Отсюда напоследок такая дума… Если русский писатель действительно любит свою родину, — а других писателей у нас, кажется, не бывает, — то ему следует жить дома, смирясь с безобразной нашей государственностью, — хотя бы на тех основаниях, что другой у нас не бывает, и эта хладнокровная позиция как-то ему идет. Тем более что русскому писателю отлично известно: Россия, может быть, единственная страна в мире, где литература не игрушка, а совершенный инструмент для операции на душе.
О гении и злодействе
Достоевского не любили.
Его не любили женщины, каторжники, западники, студенты, III отделение, демократы, аристократы, славянофилы, наборщики, домовладельцы, издатели и писатели. Одни его не жаловали за блеклую внешность и обывательские повадки, другие — за исполинское самомнение и вообще злокачественный характер, третьи — за то, что он оболгал революционно настроенную молодежь, четвертые — потому что для почвенника он был слишком интеллигентен, пятые же просто считали его юродивым, без малого сумасшедшим.

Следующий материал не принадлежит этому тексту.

(* ===== verification/RleFacts.v ===== *)
(** Run-length encoded vectors do what plain vectors do: every operation of
    [Rle.v] against the list of the values of all positions. *)

From S2P Require Import Prelude Rle.

Section facts.
Context {T : Type} `{EqDecision T} `{Inhabited T} (width lo : Z) (Hlo : 0 <= lo <= 1).

Abbreviation run := (rle_pair T).
Implicit Types (R : list run) (v : basic_rle T) (r : run).

Abbreviation nonneg := (Forall (λ r : run, lo <= rp_length r)).

(** The values of [k] positions of a run. *)
Definition rep (k : Z) (x : T) : list T := replicate (Z.to_nat k) x.

Lemma rep_0 x : rep 0 x = [].
Proof. done. Qed.

Lemma rep_add j k x : 0 <= j → 0 <= k → rep (j + k) x = rep j x ++ rep k x.
Proof. intros Hj Hk. unfold rep. by rewrite Z2Nat.inj_add, replicate_add. Qed.

Lemma length_rep k x : 0 <= k → Z.of_nat (length (rep k x)) = k.
Proof. intros Hk. unfold rep. rewrite length_replicate. lia. Qed.

(** Well-formed vectors whose runs have at least [lo] positions: [rle_wf] for 0,
    vectors without empty runs for 1.  All operations keep both. *)
Definition wf v : Prop :=
  nonneg (_runs v) ∧ _total_length v = total (_runs v) ∧ _total_length v < 2 ^ width.

(** ** Decoding *)

Lemma decode_cons r R : decode (r :: R) = rep (rp_length r) (rp_value r) ++ decode R.
Proof. done. Qed.

Lemma decode_app R R' : decode (R ++ R') = decode R ++ decode R'.
Proof. unfold decode. apply bind_app. Qed.

Lemma total_cons r R : total (r :: R) = rp_length r + total R.
Proof. done. Qed.

Lemma total_app R R' : total (R ++ R') = total R + total R'.
Proof. induction R as [|r R IH]; [done|]. cbn [app]. rewrite !total_cons, IH. lia. Qed.

Lemma total_nonneg R : nonneg R → 0 <= total R.
Proof. induction 1; [done|]. rewrite total_cons. lia. Qed.

Lemma length_decode R : nonneg R → Z.of_nat (length (decode R)) = total R.
Proof.
  induction 1 as [|r R Hr _ IH]; [done|]. rewrite decode_cons, length_app, Nat2Z.inj_add, IH.
  rewrite length_rep by lia. done.
Qed.

Lemma nonneg_take_drop k R : nonneg R → nonneg (take k R) ∧ nonneg (drop k R).
Proof. intros Hn. split; [by apply Forall_take|by apply Forall_drop]. Qed.

Lemma take_drop_middle_run R k r : R !! k = Some r → R = take k R ++ r :: drop (S k) R.
Proof. intros Hk. symmetry. by apply take_drop_middle. Qed.

(** ** Scanning *)

(** The values before and after position [pos] of run [it]. *)
Definition head_of R (it : nat) (pos : Z) : list T :=
  match R !! it with Some r => rep pos (rp_value r) | None => [] end.

Definition rest_of R (it : nat) (pos : Z) : list T :=
  match R !! it with
  | Some r => rep (rp_length r - pos) (rp_value r) ++ decode (drop (S it) R)
  | None => []
  end.

(** Position [pos] of run [it] is a place in the vector, or its end. *)
Definition in_run R (it : nat) (pos : Z) : Prop :=
  match R !! it with Some r => 0 <= pos < rp_length r | None => pos = 0 ∧ it = length R end.

(** It is the place of [index]. *)
Definition point R (it : nat) (pos index : Z) : Prop :=
  in_run R it pos ∧ total (take it R) + pos = index.

Lemma decode_point R it pos :
  in_run R it pos → decode R = decode (take it R) ++ head_of R it pos ++ rest_of R it pos.
Proof.
  unfold in_run, head_of, rest_of. destruct (R !! it) as [r|] eqn:Hr; intros Hp.
  - rewrite (take_drop_middle_run _ _ _ Hr) at 1. rewrite decode_app, decode_cons, app_assoc.
    rewrite <-!app_assoc. f_equal. rewrite (app_assoc (rep pos _)), <-rep_add by lia.
    by replace (pos + (rp_length r - pos)) with (rp_length r) by lia.
  - destruct Hp as [_ ->]. by rewrite firstn_all, !app_nil_r.
Qed.

Lemma length_head R it pos : in_run R it pos → Z.of_nat (length (head_of R it pos)) = pos.
Proof.
  unfold in_run, head_of. destruct (R !! it); [intros Hp; apply length_rep; lia|].
  by intros [-> _].
Qed.

(** A point splits the values. *)
Lemma point_split R it pos index :
  nonneg R → point R it pos index →
  take (Z.to_nat index) (decode R) = decode (take it R) ++ head_of R it pos
  ∧ drop (Z.to_nat index) (decode R) = rest_of R it pos.
Proof.
  intros Hn [Hp Hi]. rewrite (decode_point R it pos Hp), app_assoc.
  assert (length (decode (take it R) ++ head_of R it pos) = Z.to_nat index) as <-.
  { rewrite length_app. pose proof (length_head R it pos Hp).
    pose proof (length_decode _ (proj1 (nonneg_take_drop it R Hn))). lia. }
  by rewrite take_app_length, drop_app_length.
Qed.

Lemma scan_point R it tot index :
  nonneg R → (it <= length R)%nat → tot = total (take it R) → tot <= index <= total R →
  total R < 2 ^ width →
  let '(it', pos, tot') := scan width (drop it R) it tot index in
  point R it' pos index ∧ (it <= it' <= length R)%nat ∧ tot' = total (take it' R).
Proof.
  intros Hn Hit Htot Hi Hw. remember (drop it R) as runs eqn:Hr. revert it tot Hit Htot Hi Hr.
  induction runs as [|r runs IH]; intros it tot Hit Htot Hi Hr; cbn [scan].
  - assert (it = length R) as ->.
    { apply (f_equal length) in Hr. rewrite length_drop in Hr. cbn in Hr. lia. }
    rewrite firstn_all in Htot. split; [|by subst; rewrite firstn_all].
    unfold point, in_run. rewrite lookup_ge_None_2, firstn_all by lia. split; [done|]. lia.
  - assert (R !! it = Some r) as Hl.
    { rewrite <-(Nat.add_0_r it), <-lookup_drop, <-Hr. done. }
    assert (drop (S it) R = runs) as Hd by (by rewrite (drop_S _ _ _ Hl) in Hr; inversion Hr).
    pose proof (Forall_lookup_1 _ _ _ _ Hn Hl) as Hlen. cbn in Hlen.
    assert (total (take (S it) R) = tot + rp_length r) as Ht.
    { rewrite (take_S_r _ _ _ Hl), total_app. cbn. lia. }
    assert (tot + rp_length r <= total R) as Hle.
    { rewrite <-(take_drop (S it) R), total_app, Ht.
      pose proof (total_nonneg _ (proj2 (nonneg_take_drop (S it) R Hn))). lia. }
    assert (0 <= tot) by (subst tot; apply total_nonneg; by apply nonneg_take_drop).
    rewrite (wrapu_small width (tot + rp_length r)) by lia.
    destruct (Z.gtb_spec (tot + rp_length r) index).
    + rewrite wrapu_small by lia. split; [|split; [lia|done]].
      unfold point, in_run. rewrite Hl. lia.
    + pose proof (lookup_lt_Some _ _ _ Hl).
      specialize (IH (S it) (tot + rp_length r) ltac:(lia) (eq_sym Ht) ltac:(lia) (eq_sym Hd)).
      destruct (scan width runs (S it) _ index) as [[it' pos] tot'].
      destruct IH as (? & ? & ?). split; [done|]. split; [lia|done].
Qed.

Lemma scan_beyond runs it tot index :
  nonneg runs → 0 <= tot → tot + total runs <= index → tot + total runs < 2 ^ width →
  (scan width runs it tot index).1.1 = (it + length runs)%nat.
Proof.
  intros Hn. revert it tot. induction Hn as [|r runs Hr Hn IH]; intros it tot Ht Hi Hw; cbn [scan].
  - cbn. lia.
  - rewrite total_cons in *. pose proof (total_nonneg _ Hn). rewrite wrapu_small by lia.
    destruct (Z.gtb_spec (tot + rp_length r) index); [lia|]. rewrite IH by lia. cbn. lia.
Qed.

(** ** Reading *)

Lemma rest_of_lookup R it pos r :
  R !! it = Some r → 0 <= pos < rp_length r → rest_of R it pos !! 0%nat = Some (rp_value r).
Proof.
  intros Hr Hp. unfold rest_of. rewrite Hr. unfold rep.
  destruct (Z.to_nat (rp_length r - pos)) eqn:E; [lia|]. done.
Qed.

Lemma rle_at_decode v position :
  wf v → 0 <= position →
  rle_at width v position
  = match decode (_runs v) !! Z.to_nat position with
    | Some x => inr x
    | None => inl OutOfRange
    end.
Proof.
  intros (Hn & Ht & Hw) Hp. unfold rle_at. pose proof (length_decode _ Hn) as Hl.
  destruct (Z.lt_ge_cases position (total (_runs v))) as [Hlt|Hge].
  - pose proof (scan_point (_runs v) 0 0 position Hn ltac:(lia) eq_refl ltac:(lia) ltac:(lia)) as Hs.
    rewrite drop_0 in Hs. destruct (scan width (_runs v) 0 0 position) as [[it pos] tot].
    destruct Hs as (Hpt & Hle & _). destruct (point_split _ _ _ _ Hn Hpt) as [_ Hd].
    destruct Hpt as [Hin _]. unfold in_run in Hin.
    rewrite <-(Nat.add_0_r (Z.to_nat position)), <-lookup_drop, Hd.
    destruct (_runs v !! it) as [r|] eqn:Hr.
    + by rewrite (rest_of_lookup _ _ _ r).
    + destruct Hin as [-> ->]. exfalso.
      apply (f_equal length) in Hd. rewrite length_drop in Hd. unfold rest_of in Hd.
      rewrite Hr in Hd. cbn in Hd. lia.
  - pose proof (scan_beyond (_runs v) 0 0 position Hn ltac:(lia) ltac:(lia) ltac:(lia)) as Hs.
    destruct (scan width (_runs v) 0 0 position) as [[it pos] tot]. cbn in Hs. subst it.
    rewrite !lookup_ge_None_2; [done|lia|lia].
Qed.

(** ** Writing to vectors *)

Lemma write_length_middle (L X : list run) r f :
  write_length (L ++ r :: X) (length L) f = inr (L ++ set_length (f (rp_length r)) r :: X).
Proof.
  unfold write_length, deref. rewrite list_lookup_middle by done. cbn. f_equal.
  rewrite insert_app_r_alt by lia. by rewrite Nat.sub_diag.
Qed.

Lemma write_length_at R it r f :
  R !! it = Some r →
  write_length R it f = inr (take it R ++ set_length (f (rp_length r)) r :: drop (S it) R).
Proof.
  intros Hr. pose proof (write_length_middle (take it R) (drop (S it) R) r f) as Hw.
  rewrite length_take_le in Hw by (apply lookup_lt_Some in Hr; lia).
  by rewrite take_drop_middle in Hw.
Qed.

Но вот что интересно, это была какая-то внимательная, пристальная нелюбовь, некоторым образом смыкавшаяся с любовью. Случай, надо признаться, из ряда вон выходящий для страны, покорённой изящной словесностью безвозвратно, а кроме того — остро филологический, ибо одним из сокровенных соотношений литературы следует полагать соотношение нравственности сочинений с нравственностью сочинителя, нравственностью самой практической, бытовой.
Упор на этом соотношении делается потому, что Александр Сергеевич Пушкин поставил вопрос: «А гений и злодейство — две вещи несовместные. Не правда ль?» и обозначил серьёзную проблему на стыке этики и эстетики.
С другой стороны, хотелось бы как-то ответить и на излюбленный вопрос нормального, дюжинного человека, способного в среду приютить бездомного оборванца, а в четверг украсть у соседа ложку: «А судьи кто?», который потому-то и так страстно его волнует. «Судьи» наши действительно народ всё больше каверзный, непростой.
Первый российский писатель нового времени был женат на немке, интриговал и пил горькую, двое его современников и товарищей по перу очно и заглазно поливали друг друга площадной бранью, а еще один современник подносил императрице свои стихи, стоя на четвереньках. Правда, в XIX столетии, когда литература из филантропического промысла чести ради превратилась в служение высшим силам (хотя с легкой руки Кондратия Рылеева и стала приносить авторам некоторый доход), в такие крайности наши писатели не впадали. Но всё же характеры их оставались — как бы это выразиться поосторожнее — уж очень многосторонни.
Пушкин, безусловно, «солнце нашей литературы», но однажды он полночи провёл под кроватью у Фикельмон. Великий Гоголь был большой ретроград, да еще и капризный до такой степени, что им тяготились самые искренние поклонники. Гончарова знали как примерного семьянина и одновременно пылкого ненавистника всякого крупного дарования. Тургенев пришепётывал, отличался крайним высокомерием, первым лез к друзьям целоваться, но внезапно подставлял щеку, на вопрос о здоровье отвечал: «Вы что, доктор, чтобы спрашивать о здоровье?» и при этом был так бесконечно добр, что раз чуть было не поступил на службу в ненавистную канцелярию, поскольку его пригласил приятель, которому было тягостно отказать. Лев Толстой дошел в опрощении до того, что сам сапоги тачал и вводил в столбняк Софью Андреевну матерными речами. Куприн как-то облил свою супругу одеколоном и подпалил.